Ce goût de posséder les hommes m’est venu par le grand des hasards. J’adore la sodomie bien sûr ! Mais généralement c’est toujours mon homme qui  visite mon petit trou! Jusqu’au jour où on a inversé les rôles. Ça m’a transcendé. Mais mon conjoint bien que sensible  à ce genre de jeu ne l’a accepté qu’une fois, or moi c’est devenu mon truc et cela m’excite terriblement. L’été dernier en vacances, sans enfants et sans mon compagnon, j’ai rencontré un homme extraordinaire : ce que l’on appelle un « bon coup ». Il m’a demandé de le doigter ce que j’ai fait le plus naturellement du monde.
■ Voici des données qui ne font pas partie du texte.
Lemma after_merge done it k :
  similar threshold it k = true ->
  alt_link_after threshold done k ->
  alt_link_after threshold (done ++ [it]) (merge_into it k).
Proof.
  intros Hsim (l1 & x & l2 & -> & Hc & Hu). exists l1, x, (l2 ++ [it]).
  split; [rewrite <- app_assoc; reflexivity|].
  split; [rewrite merge_into_core; exact Hc|]. intros u Hin.
  assert (Hold : In u (alt_links_of k) ->
            In u (alt_links_of x)
            \/ (u <> "" /\ u <> link (merge_into it k)
                /\ exists it0, In it0 (l2 ++ [it]) /\ link it0 = u
                     /\ similar threshold it0 (merge_into it k) = true)).
  { intros H. destruct (Hu u H) as [H0|(H1 & H2 & it0 & Hit & H3 & H4)];
      [left; exact H0|right].
    split; [exact H1|]. split; [exact H2|]. exists it0.
    split; [apply in_or_app; left; exact Hit|]. split; [exact H3|exact H4]. }
  destruct (merge_into_alt_links_new it k) as [E'|(Hne & Hnk & _ & E')];
    rewrite E' in Hin; [exact (Hold Hin)|].
  apply in_app_or in Hin. destruct Hin as [Hin|[<-|[]]]; [exact (Hold Hin)|].
  right. split; [exact Hne|]. split; [exact Hnk|]. exists it.
  split; [apply in_or_app; right; left; reflexivity|].
  split; [reflexivity|exact Hsim].
Qed.
(** * Handler resolution of python-telegram-bot: a shallow embedding

    The development embeds the three handlers of [telegram/ext]
    ([StringCommandHandler], [TypeHandler], [InlineQueryHandler]) together
    with the parts of the Python run time they call ([str.split],
    [isinstance], [type], [re.compile], [re.match]) and the dispatch loop
    of the design document, and proves the properties stated for them.

    A Python [str] is a [string], one [ascii] for each character.  A call
    that can raise returns a [result].  The handlers keep the names of
    their classes as modules; [None] is [None] of [option] wherever a
    value is optional. *)

From Stdlib Require Import ZArith List String Ascii Bool Lia.
From stdpp Require Import base option list strings gmap sorting.

Local Open Scope string_scope.
Local Open Scope Z_scope.
Local Open Scope list_scope.

(** ** Python values *)

(** Exceptions the modelled code can raise. *)
Inductive PyExn :=
| IndexError
| TypeError
| AttributeError
| RuntimeError
| re_error (msg : string).

(** Outcome of a call that may raise. *)
Inductive result (A : Type) :=
| Ok (a : A)
| Raise (e : PyExn).
Arguments Ok {A} a.
Arguments Raise {A} e.

(** Sequencing: the first exception raised propagates. *)
#[export] Instance result_ret : MRet result := fun A a => Ok a.
#[export] Instance result_bind : MBind result := fun A B k r =>
  match r with
  | Ok a => k a
  | Raise e => Raise e
  end.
J’étais  à genoux, lui à quatre pattes. La sensation de pouvoir était merveilleuse. J’étais excitée. Je poussais mes doigts le plus loin possible dans son petit trou. Avec deux doigts, je suis parvenue à le faire jouir,  de cette jouissance qui vient de la prostate qui se dévide et non pas de l’éjaculation de la verge. Il m’avait expliqué de rechercher sa prostate, partie très jouissive et je n’étais  pas peu fière de l’avoir trouvé pour parvenir à le faire jouir de cette manière. Après, à la vue de tout ce sperme déversé, j’étais mouillée.

Gode ceinture

Lors de notre rencontre suivante, il m’a donné un godemichet pour le sodomiser.  J’ai lubrifié le gode. Il s’est mis en position de levrette. J’ai entré sur environ un centimètre ou deux l’objet, puis je me suis arrêtée. J’ai recommencé l’opération plusieurs fois jusqu’à ce que le sey-toy disparaisse complètement. L’homme s’est mis à haleter bruyamment. J’étais encore plus excitée. Alors, sans hésitation, je l’ai saisi par les hanches afin de lui donner de grands coups de reins. Il poussait des cris rauques. J’accélérais les mouvements plus forts, de plus en plus forts. Au moment où j’ai senti sa jouissance arriver, Je me suis retirée. J’avais trop envie de le prendre dans une autre position. Il s’est allongé sur ma demande,  sur le dos, les jambes relevées. Et me voici  debout entre ses jambes, ses chevilles étant sur mes épaules ce qui me permettait d’avoir un meilleur accès son petit cul à présent bien ouvert. Puis, j’ai glissé ce qui me semblait être ma propre verge à l’intérieur, bien au fond.  Il attendait avec impatience, au bord de l’orgasme. J’ai d’abord caressé sa queue, palpé ses testicules. Je l’ai alors « labouré » sauvagement de longues minutes. C’est alors qu’il a poussé un cri extatique éraillé. Il s’est effondré en laissant tomber ses jambes. Une bonne douche et quelques minutes plus tard, il m’a pénétré en position de missionnaire pendant près d’une demi-heure, le temps qu’il m’a fallu pour hurler ma jouissance comme une damnée. Jamais je n’avais eu autant de plaisir !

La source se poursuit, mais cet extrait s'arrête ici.